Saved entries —

· · · ·

(** X2.  When any two applicable offers of the store have outcomes that
    compare strictly one way or the other (no tie, no NaN among several),
    the selection returns the same result for every visiting order. *)
Theorem ApplyBestOfferForTransaction_order_independent
    (transaction : Transaction.t) (offers : gmap string Offer.t)
    (order1 order2 : list Offer.t) :
  ranges offers order1 →
  ranges offers order2 →
  (∀ k1 k2 o1 o2, k1 ≠ k2 →
     offers !! k1 = Some o1 → offers !! k2 = Some o2 →
     isOfferApplicable transaction o1 = true →
     isOfferApplicable transaction o2 = true →
     Float64.gt (Offer.Outcome o1) (Offer.Outcome o2) = true ∨
     Float64.gt (Offer.Outcome o2) (Offer.Outcome o1) = true) →
  ApplyBestOfferForTransaction transaction order1
  = ApplyBestOfferForTransaction transaction order2.
Proof.
  intros Hr1 Hr2 Hstrict. unfold ApplyBestOfferForTransaction.
  by rewrite (loop_order_independent _ offers order1 order2).
Qed.
(** C1.  For every page text and every chunk size of at least 1, the
    chunking algorithm finishes (any fuel above the length of the text is
    enough) and its chunks, concatenated in order without a separator, are
    exactly the text: no character is lost or duplicated. *)
Theorem chunks_reassemble (text : str) (chunk_size : Z) :
  1 <= chunk_size ->
  exists chunks,
    (forall fuel, (length text < fuel)%nat ->
       chunk_text fuel text chunk_size = Some chunks)
    /\ concat chunks = text.
Proof.
  intros Hsize.
  destruct (chunk_text_run text chunk_size Hsize) as (chunks & Hrun & Hcat & _).
  now exists chunks.
Qed.

Lemma chunks_reassemble_witness :
  1 <= 7 /\
  exists chunks,
    (forall fuel, (length (s "hello world foo") < fuel)%nat ->
       chunk_text fuel (s "hello world foo") 7 = Some chunks)
    /\ concat chunks = s "hello world foo".
Proof.
  split; [lia | apply (chunks_reassemble (s "hello world foo") 7); lia].
Defined.

(** C2.  For every page text and every chunk size of at least 1, every
    chunk holds at most [chunk_size] characters.  The loop never lets a
    chunk grow past the raw window, so the bound has no exception: a token
    longer than the window is cut, not kept whole. *)
Theorem chunks_bounded (text : str) (chunk_size : Z) :
  1 <= chunk_size ->
  exists chunks,
    (forall fuel, (length text < fuel)%nat ->
       chunk_text fuel text chunk_size = Some chunks)
    /\ Forall (fun c => len c <= chunk_size) chunks.
Proof.
  intros Hsize.
  destruct (chunk_text_run text chunk_size Hsize) as (chunks & Hrun & _ & Hb).
  now exists chunks.
Qed.

Lemma chunks_bounded_witness :
  1 <= 4 /\
  exists chunks,
    (forall fuel, (length (s "ab cdefghij kl") < fuel)%nat ->
       chunk_text fuel (s "ab cdefghij kl") 4 = Some chunks)
    /\ Forall (fun c => len c <= 4) chunks.
Proof.
  split; [lia | apply (chunks_bounded (s "ab cdefghij kl") 4); lia].
Defined.

(** C10.  For every text and every chunk size of at least 1 the chunking
    loop terminates: each iteration moves the cursor strictly forward (the
    raw window edge lies after the cursor, and a space is only taken as the
    edge when it lies after the cursor), so a fuel above the length of the
    text is never exhausted; and every chunk the loop appends is a
    non-empty substring [text[a:b]], [a < b].  The chunks of a non-empty
    page are therefore all non-empty. *)
Theorem chunk_loop_terminates (text : str) (chunk_size : Z) :
  1 <= chunk_size ->
  (forall start, 0 <= start < len text ->
     start < Z.min (start + chunk_size) (len text)
     /\ start < window_end text chunk_size start <= len text)
  /\ (exists chunks,
        (forall fuel, (length text < fuel)%nat ->
           chunk_while fuel text chunk_size 0 [] = Some chunks)
        /\ Forall (fun c => c <> []
                            /\ exists a b, 0 <= a < b /\ b <= len text
                                           /\ c = slice text a b) chunks)
  /\ (text <> [] ->
      exists chunks,
        (forall fuel, (length text < fuel)%nat ->
           chunk_text fuel text chunk_size = Some chunks)
        /\ Forall (fun c => c <> []) chunks).
Proof.
  intros Hsize.
  destruct (page_run text chunk_size Hsize) as (chunks & Hrun & _ & Hfuel).
  assert (Hall : Forall (fun c => c <> []
                                  /\ exists a b, 0 <= a < b /\ b <= len text
                                                 /\ c = slice text a b) chunks).
  { eapply Forall_impl;
      [| apply (chunks_from_sizes text chunk_size 0 chunks Hsize); auto; lia].
    simpl. intros c [Hlen Hsub]. split; [| exact Hsub].
    intros ->. change (len []) with 0 in Hlen. lia. }
  split; [| split].
  - intros start Hstart.
    pose proof (window_end_bounds text chunk_size start Hsize Hstart). lia.
  - now exists chunks.
  - intros Hne. unfold chunk_text.
    destruct (len text <=? chunk_size).
    + exists [text]. split; [reflexivity | now constructor].
    + exists chunks. split; [exact Hfuel |].
      eapply Forall_impl; [| exact Hall]. now intros c [Hc _].
Qed.

Lemma chunk_loop_terminates_witness :
  1 <= 2 /\
  exists chunks,
    (forall fuel, (length (s "aaaaa") < fuel)%nat ->
       chunk_while fuel (s "aaaaa") 2 0 [] = Some chunks)
    /\ Forall (fun c => c <> []
                        /\ exists a b, 0 <= a < b /\ b <= len (s "aaaaa")
                                       /\ c = slice (s "aaaaa") a b) chunks.
Proof.
  split; [lia | apply (chunk_loop_terminates (s "aaaaa") 2); lia].
Defined.

(** The bound on the chunk size is needed: with a chunk size of 0 the
    cursor never moves, and no fuel is enough. *)
Remark chunk_loop_spins_at_zero (fuel : nat) (text : str) (acc : list str) :
  text <> [] -> chunk_while fuel text 0 0 acc = None.
Proof.
  intros Hne. assert (Hlen : 0 < len text).
  { destruct text; [contradiction | unfold len; simpl; lia]. }
  assert (Hw : window_end text 0 0 = 0).
  { unfold window_end. replace (Z.min (0 + 0) (len text)) with 0 by lia.
    apply Z.ltb_lt in Hlen. rewrite Hlen.
    destruct (rfind text space 0 0 >? 0) eqn:G; [| reflexivity].
    apply Z.gtb_lt in G.
    destruct (rfind_spec text space 0 0) as [[H _] | [H _]]; lia. }
  revert acc. induction fuel as [| fuel IH]; intros acc; [reflexivity |].
  simpl. apply Z.ltb_lt in Hlen. rewrite Hlen, Hw. apply IH.
Qed.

· · · ·

What to work on —
Your answer should consist solely of the lines above from the line with "exactly the text: no" to the line with "7 = Some chunks)", both included, reproduced exactly.

Exercise solution —
    exactly the text: no character is lost or duplicated. *)
Theorem chunks_reassemble (text : str) (chunk_size : Z) :
  1 <= chunk_size ->
  exists chunks,
    (forall fuel, (length text < fuel)%nat ->
       chunk_text fuel text chunk_size = Some chunks)
    /\ concat chunks = text.
Proof.
  intros Hsize.
  destruct (chunk_text_run text chunk_size Hsize) as (chunks & Hrun & Hcat & _).
  now exists chunks.
Qed.

Lemma chunks_reassemble_witness :
  1 <= 7 /\
  exists chunks,
    (forall fuel, (length (s "hello world foo") < fuel)%nat ->
       chunk_text fuel (s "hello world foo") 7 = Some chunks)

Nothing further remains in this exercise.